─── Task material
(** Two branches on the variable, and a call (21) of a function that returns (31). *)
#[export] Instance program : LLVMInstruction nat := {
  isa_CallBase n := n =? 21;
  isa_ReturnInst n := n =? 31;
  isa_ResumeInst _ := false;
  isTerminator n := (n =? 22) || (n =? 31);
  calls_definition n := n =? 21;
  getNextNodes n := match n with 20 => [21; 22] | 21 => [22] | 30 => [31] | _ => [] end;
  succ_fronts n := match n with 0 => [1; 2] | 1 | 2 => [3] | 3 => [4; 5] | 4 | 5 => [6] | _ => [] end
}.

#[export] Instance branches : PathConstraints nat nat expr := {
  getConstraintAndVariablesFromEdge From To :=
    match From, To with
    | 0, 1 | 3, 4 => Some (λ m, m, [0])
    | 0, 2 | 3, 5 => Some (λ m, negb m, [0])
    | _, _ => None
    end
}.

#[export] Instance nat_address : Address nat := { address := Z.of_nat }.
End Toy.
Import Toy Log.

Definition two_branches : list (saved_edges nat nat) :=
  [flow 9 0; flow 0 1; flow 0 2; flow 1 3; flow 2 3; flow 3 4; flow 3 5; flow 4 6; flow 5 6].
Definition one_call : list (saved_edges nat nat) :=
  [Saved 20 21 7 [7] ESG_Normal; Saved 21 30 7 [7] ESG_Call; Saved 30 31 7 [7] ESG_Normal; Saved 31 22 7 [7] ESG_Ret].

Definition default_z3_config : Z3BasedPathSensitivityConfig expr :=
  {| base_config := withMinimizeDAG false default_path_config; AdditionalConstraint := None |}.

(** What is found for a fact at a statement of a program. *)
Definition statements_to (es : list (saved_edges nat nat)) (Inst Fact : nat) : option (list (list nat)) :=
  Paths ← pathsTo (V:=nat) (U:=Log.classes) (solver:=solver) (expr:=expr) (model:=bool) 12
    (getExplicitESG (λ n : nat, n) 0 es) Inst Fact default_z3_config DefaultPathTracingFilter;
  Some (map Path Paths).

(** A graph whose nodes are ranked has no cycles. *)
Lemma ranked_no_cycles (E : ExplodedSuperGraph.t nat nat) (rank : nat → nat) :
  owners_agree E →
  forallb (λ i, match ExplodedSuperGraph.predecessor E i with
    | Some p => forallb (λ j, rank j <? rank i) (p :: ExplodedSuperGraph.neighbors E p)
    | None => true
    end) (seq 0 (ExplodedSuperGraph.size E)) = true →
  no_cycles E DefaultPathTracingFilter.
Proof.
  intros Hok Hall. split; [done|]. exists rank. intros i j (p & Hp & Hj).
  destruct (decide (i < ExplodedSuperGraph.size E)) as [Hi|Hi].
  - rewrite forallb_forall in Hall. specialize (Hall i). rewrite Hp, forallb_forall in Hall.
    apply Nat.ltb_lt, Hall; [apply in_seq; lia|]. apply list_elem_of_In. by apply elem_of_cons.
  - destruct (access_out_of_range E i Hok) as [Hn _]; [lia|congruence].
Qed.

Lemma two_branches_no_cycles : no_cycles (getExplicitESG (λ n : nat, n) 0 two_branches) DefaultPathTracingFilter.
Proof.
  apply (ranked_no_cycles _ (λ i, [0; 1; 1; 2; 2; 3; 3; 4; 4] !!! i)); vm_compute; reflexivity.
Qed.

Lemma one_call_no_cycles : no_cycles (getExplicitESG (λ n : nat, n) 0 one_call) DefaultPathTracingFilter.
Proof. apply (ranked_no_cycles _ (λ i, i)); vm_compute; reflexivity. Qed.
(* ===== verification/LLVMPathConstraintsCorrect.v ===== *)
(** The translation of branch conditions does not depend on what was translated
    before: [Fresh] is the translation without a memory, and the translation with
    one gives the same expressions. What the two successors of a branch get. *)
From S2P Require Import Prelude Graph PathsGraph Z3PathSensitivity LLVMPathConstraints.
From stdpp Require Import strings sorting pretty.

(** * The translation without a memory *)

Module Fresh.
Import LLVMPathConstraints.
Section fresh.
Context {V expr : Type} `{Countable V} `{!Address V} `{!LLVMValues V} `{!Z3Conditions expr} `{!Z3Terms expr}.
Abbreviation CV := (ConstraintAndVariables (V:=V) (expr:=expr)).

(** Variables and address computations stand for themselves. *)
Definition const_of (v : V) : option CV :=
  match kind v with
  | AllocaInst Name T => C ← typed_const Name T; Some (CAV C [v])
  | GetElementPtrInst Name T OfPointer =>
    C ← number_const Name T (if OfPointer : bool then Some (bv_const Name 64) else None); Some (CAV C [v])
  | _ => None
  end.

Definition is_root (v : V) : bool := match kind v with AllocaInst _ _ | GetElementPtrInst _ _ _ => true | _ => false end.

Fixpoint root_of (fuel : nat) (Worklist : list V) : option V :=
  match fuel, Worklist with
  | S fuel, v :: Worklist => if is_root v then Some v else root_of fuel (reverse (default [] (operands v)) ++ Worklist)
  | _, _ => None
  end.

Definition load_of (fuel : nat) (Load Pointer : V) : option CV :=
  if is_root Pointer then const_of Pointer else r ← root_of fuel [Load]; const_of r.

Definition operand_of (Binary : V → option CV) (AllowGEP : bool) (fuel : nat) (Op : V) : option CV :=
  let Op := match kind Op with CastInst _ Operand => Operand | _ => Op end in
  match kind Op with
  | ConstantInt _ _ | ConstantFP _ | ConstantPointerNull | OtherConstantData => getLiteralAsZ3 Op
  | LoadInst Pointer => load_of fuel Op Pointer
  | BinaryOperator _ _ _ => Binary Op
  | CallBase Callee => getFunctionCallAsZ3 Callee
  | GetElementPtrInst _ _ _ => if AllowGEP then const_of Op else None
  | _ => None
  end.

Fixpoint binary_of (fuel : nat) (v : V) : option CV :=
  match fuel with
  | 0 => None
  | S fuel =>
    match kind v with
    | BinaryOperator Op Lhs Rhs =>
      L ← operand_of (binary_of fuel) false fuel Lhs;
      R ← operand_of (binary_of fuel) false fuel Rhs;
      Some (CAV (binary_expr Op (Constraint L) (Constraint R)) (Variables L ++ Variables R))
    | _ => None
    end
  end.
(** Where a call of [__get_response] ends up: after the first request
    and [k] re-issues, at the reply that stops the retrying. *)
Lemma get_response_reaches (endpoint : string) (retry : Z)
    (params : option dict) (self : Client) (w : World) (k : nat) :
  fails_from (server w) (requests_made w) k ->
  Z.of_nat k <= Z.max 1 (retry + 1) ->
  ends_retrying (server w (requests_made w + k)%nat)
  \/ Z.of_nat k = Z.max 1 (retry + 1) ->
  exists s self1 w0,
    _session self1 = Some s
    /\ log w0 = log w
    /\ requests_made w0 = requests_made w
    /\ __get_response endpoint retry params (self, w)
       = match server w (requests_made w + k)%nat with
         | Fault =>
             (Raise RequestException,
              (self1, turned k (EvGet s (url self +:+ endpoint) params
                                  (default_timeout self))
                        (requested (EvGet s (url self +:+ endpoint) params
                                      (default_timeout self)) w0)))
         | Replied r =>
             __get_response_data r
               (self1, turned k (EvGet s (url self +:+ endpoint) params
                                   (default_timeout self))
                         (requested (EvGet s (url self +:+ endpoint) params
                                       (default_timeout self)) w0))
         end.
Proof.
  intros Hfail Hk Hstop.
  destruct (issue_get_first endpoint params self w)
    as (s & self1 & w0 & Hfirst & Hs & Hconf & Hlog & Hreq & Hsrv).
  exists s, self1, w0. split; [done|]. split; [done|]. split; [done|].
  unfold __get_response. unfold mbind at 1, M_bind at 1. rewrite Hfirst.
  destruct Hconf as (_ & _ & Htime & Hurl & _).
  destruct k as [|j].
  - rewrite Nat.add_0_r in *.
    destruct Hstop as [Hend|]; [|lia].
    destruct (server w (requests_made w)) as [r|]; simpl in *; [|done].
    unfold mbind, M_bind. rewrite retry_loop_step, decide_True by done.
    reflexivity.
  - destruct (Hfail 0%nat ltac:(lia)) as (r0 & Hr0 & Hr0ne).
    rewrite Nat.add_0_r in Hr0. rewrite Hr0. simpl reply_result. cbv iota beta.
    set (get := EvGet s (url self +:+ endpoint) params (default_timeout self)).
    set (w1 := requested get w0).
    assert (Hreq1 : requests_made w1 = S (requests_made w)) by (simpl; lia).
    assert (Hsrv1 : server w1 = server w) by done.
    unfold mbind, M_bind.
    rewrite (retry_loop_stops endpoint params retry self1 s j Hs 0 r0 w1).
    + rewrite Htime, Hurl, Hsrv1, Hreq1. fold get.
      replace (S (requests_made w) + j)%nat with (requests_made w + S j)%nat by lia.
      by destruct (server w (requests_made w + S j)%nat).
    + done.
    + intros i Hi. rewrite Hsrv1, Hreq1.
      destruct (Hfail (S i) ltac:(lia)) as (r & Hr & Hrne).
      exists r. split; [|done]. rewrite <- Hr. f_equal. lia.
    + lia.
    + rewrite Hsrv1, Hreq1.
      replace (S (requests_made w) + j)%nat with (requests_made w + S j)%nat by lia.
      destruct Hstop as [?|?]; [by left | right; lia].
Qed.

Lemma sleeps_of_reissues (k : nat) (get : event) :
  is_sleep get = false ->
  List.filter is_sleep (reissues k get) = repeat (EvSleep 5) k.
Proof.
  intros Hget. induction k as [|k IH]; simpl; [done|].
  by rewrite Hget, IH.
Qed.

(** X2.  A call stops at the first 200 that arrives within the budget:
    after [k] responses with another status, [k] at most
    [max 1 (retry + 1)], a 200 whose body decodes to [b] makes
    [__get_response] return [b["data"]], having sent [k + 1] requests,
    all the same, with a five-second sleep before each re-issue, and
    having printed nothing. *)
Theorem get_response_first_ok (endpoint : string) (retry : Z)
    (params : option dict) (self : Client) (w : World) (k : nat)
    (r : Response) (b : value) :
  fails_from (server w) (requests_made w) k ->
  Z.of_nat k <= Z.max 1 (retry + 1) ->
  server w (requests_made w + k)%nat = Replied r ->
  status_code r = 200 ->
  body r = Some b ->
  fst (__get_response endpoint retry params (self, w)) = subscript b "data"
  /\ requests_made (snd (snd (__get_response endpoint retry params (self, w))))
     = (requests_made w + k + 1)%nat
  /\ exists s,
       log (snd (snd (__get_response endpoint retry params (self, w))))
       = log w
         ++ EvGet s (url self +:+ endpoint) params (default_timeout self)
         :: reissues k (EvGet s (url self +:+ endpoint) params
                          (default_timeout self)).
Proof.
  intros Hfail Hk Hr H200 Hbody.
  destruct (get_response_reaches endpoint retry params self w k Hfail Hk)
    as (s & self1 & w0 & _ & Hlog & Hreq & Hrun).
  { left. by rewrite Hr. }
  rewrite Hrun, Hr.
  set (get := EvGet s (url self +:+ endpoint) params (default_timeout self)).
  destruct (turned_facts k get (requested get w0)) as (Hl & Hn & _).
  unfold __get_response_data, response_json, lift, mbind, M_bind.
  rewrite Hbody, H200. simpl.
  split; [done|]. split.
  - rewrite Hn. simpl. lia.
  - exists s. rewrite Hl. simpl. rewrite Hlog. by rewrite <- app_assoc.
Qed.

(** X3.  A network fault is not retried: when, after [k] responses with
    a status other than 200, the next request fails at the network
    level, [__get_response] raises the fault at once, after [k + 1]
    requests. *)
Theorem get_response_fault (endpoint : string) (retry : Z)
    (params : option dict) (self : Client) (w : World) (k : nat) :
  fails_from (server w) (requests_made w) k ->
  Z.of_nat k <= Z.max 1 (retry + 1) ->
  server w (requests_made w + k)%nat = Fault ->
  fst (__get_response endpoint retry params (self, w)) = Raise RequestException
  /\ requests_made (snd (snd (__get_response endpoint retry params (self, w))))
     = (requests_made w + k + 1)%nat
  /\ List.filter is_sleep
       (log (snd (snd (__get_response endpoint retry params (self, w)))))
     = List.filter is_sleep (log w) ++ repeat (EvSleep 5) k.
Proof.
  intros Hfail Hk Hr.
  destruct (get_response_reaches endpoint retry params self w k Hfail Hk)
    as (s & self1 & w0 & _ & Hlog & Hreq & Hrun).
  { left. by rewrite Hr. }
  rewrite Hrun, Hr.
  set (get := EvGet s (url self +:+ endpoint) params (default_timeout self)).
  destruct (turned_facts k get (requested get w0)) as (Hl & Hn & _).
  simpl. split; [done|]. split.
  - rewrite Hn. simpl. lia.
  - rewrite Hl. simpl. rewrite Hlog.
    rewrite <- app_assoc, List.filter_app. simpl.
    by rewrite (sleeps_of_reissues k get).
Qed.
──────
**Task:**
Where the string "kind" appears in a line of the listing, copy that line.

**Answer for the task:**
  match kind v with
Definition is_root (v : V) : bool := match kind v with AllocaInst _ _ | GetElementPtrInst _ _ _ => true | _ => false end.
  let Op := match kind Op with CastInst _ Operand => Operand | _ => Op end in
  match kind Op with
    match kind v with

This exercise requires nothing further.